• [What this task involves]
Select and reproduce each line of the listing below that bears the string "destruct".

----------

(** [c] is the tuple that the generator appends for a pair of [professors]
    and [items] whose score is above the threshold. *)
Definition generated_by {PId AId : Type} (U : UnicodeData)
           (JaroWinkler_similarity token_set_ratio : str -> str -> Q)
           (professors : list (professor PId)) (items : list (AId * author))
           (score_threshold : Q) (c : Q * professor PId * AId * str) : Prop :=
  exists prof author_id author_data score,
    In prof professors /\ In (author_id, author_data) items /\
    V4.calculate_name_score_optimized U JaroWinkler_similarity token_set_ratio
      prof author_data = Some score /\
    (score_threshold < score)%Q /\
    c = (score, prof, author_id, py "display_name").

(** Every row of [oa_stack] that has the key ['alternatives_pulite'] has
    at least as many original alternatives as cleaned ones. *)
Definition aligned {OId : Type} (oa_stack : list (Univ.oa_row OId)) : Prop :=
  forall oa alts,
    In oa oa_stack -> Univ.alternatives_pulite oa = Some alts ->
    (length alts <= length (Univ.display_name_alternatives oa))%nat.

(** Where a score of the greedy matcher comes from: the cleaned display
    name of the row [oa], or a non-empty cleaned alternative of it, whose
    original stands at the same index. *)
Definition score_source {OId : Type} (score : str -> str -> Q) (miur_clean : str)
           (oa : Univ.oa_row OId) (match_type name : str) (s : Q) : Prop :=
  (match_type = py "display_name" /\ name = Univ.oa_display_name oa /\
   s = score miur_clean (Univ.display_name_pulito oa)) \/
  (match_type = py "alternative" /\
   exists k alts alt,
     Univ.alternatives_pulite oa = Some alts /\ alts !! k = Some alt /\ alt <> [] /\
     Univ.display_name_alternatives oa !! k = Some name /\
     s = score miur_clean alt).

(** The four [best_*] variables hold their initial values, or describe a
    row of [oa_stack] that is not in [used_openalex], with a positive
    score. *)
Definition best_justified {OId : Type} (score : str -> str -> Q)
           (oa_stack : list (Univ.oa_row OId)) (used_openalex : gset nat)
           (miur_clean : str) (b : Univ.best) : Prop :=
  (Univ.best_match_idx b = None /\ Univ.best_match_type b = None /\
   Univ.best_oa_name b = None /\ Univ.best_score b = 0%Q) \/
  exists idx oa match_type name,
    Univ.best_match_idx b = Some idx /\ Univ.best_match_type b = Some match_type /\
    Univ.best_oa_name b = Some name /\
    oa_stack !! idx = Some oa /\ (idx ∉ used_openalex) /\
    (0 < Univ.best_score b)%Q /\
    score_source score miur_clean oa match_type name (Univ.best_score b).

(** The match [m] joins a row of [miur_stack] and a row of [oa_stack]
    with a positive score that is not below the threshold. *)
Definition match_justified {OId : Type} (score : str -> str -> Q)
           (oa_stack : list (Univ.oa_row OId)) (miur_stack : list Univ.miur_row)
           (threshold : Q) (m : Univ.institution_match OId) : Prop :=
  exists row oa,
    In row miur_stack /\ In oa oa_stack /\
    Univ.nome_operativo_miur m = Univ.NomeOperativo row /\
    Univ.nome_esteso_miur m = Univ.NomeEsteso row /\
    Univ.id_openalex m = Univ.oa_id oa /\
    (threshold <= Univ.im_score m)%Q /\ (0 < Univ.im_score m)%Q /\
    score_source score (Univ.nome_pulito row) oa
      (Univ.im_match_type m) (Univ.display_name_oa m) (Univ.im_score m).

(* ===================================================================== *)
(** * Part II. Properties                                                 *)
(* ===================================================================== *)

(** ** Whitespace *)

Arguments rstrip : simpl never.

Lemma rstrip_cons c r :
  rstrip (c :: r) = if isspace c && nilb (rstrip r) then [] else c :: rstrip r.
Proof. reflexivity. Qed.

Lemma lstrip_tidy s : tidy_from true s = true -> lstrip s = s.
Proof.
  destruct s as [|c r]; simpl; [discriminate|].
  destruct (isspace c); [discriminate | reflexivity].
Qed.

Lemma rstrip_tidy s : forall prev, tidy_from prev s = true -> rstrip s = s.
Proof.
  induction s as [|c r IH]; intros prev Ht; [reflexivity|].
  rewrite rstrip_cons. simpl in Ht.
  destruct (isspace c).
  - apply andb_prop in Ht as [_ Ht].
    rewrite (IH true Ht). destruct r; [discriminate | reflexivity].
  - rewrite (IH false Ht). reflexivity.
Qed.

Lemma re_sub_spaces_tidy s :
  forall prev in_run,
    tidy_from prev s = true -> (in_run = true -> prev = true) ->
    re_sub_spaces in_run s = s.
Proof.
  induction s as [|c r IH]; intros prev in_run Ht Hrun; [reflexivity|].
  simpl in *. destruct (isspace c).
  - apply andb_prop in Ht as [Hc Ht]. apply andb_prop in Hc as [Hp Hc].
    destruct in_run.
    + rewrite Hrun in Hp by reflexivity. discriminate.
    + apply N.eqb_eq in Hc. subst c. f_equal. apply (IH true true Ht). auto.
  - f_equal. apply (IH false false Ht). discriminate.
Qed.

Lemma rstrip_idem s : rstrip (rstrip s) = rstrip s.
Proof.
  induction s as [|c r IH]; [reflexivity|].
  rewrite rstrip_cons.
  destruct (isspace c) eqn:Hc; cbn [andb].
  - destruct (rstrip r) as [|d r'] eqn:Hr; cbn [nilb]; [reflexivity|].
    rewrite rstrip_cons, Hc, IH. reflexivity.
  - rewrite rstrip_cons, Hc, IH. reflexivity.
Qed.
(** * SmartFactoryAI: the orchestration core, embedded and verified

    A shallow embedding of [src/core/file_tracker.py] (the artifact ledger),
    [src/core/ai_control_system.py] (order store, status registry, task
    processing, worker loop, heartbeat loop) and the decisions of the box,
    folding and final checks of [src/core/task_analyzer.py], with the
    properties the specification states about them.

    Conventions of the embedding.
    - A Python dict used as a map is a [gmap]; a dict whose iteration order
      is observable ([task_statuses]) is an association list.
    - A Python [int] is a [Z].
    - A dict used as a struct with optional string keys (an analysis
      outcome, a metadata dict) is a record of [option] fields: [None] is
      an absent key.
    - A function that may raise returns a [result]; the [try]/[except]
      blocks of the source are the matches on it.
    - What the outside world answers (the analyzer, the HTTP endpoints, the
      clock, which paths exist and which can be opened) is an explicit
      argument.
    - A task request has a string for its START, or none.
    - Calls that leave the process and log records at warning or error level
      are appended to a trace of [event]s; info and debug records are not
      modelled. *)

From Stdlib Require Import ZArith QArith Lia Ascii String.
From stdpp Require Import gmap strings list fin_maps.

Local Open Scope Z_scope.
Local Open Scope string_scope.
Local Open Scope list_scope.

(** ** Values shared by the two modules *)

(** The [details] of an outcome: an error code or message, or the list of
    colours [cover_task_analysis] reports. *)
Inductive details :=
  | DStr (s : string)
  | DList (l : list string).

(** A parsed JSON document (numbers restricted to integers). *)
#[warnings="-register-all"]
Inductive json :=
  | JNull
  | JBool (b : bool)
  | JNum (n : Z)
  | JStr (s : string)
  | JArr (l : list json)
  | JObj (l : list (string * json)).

----------

• [Answer section]
  destruct s as [|c r]; simpl; [discriminate|].
  destruct (isspace c); [discriminate | reflexivity].
  destruct (isspace c).
    rewrite (IH true Ht). destruct r; [discriminate | reflexivity].
  simpl in *. destruct (isspace c).
    destruct in_run.
  destruct (isspace c) eqn:Hc; cbn [andb].
  - destruct (rstrip r) as [|d r'] eqn:Hr; cbn [nilb]; [reflexivity|].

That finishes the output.